Protein folding kinetics by combined use of rapid mixing techniques and NMR observation of individual amide protons

Abstract

A method to be used for experimental studies of protein folding introduced by Schmid and Baldwin (J. Mol. Biol. 135: 199–215, 1979), which is based on the competition between amide hydrogen exchange and protein refolding, was extended by using rapid mixing techniques and ¹H NMR to provide site-resolved kinetic information on the early phases of protein structure acquisition. In this method, a protonated solution of the unfolded protein is rapidly mixed with a deuterated buffer solution at conditions assuring protein refolding in the mixture. This simultaneously initates the exchange of unprotected amide protons with solvent deuterium and the refolding of protein segments which can protect amide groups from further exchange. After variable reaction times the amide proton exchange is quenched while folding to the native form continues to completion. By using ¹H NMR, the extent of exchange at individual amide sites is then measured in the refolded protein. Competition experiments at variable reaction times or variable pH indicate the time at which each amide group is protected in the refolding process.
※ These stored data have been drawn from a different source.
(** * Keyword extractor: the logic of [keyword-extractor.tsx] in Rocq

    The component [KeywordExtractor] holds three pieces of state and three
    functions: [extractKeywords] (tokenise, count, sort, slice), [highlight]
    (escape, build a regular expression, replace) and [handleSubmit].

    The embedding follows the TypeScript source line by line.  The built-in
    operations the source calls ([String.prototype.toLowerCase], [split],
    [trim], property access on an object literal, [Object.entries],
    [Array.prototype.sort], [slice], [join], [new RegExp], [replace]) are
    modelled after ECMAScript, each restricted to the way the source calls it. *)

From Stdlib Require Import List NArith ZArith Bool Lia String Ascii.
From Stdlib Require Import Permutation Sorted.
Import ListNotations.

Open Scope N_scope.

(** ** Strings

    A JavaScript string is a sequence of 16-bit code units. *)

Definition codeunit := N.
Definition jsstring := list codeunit.

(** An ASCII literal as a JavaScript string. *)
Definition str (s : string) : jsstring :=
  map N_of_ascii (list_ascii_of_string s).

Fixpoint eqbStr (a b : jsstring) : bool :=
  match a, b with
  | [], [] => true
  | x :: a', y :: b' => (x =? y) && eqbStr a' b'
  | _, _ => false
  end.

(** [Set.prototype.has] and the like on an array of strings. *)
Definition has (l : list jsstring) (w : jsstring) : bool :=
  existsb (eqbStr w) l.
This technique was applied to the basic pancreatic trypsin inhibitor, for which sequence-specific assignments of the amide proton NMR lines had previously been obtained. For eight individual amide protons located in the β-sheet and the C-terminal α-helix of this protein, apparent refolding rates in the range from 15s⁻¹ to 60 s⁻¹ were observed. These rates are on the time scale of the fast folding phase observed with optical probes.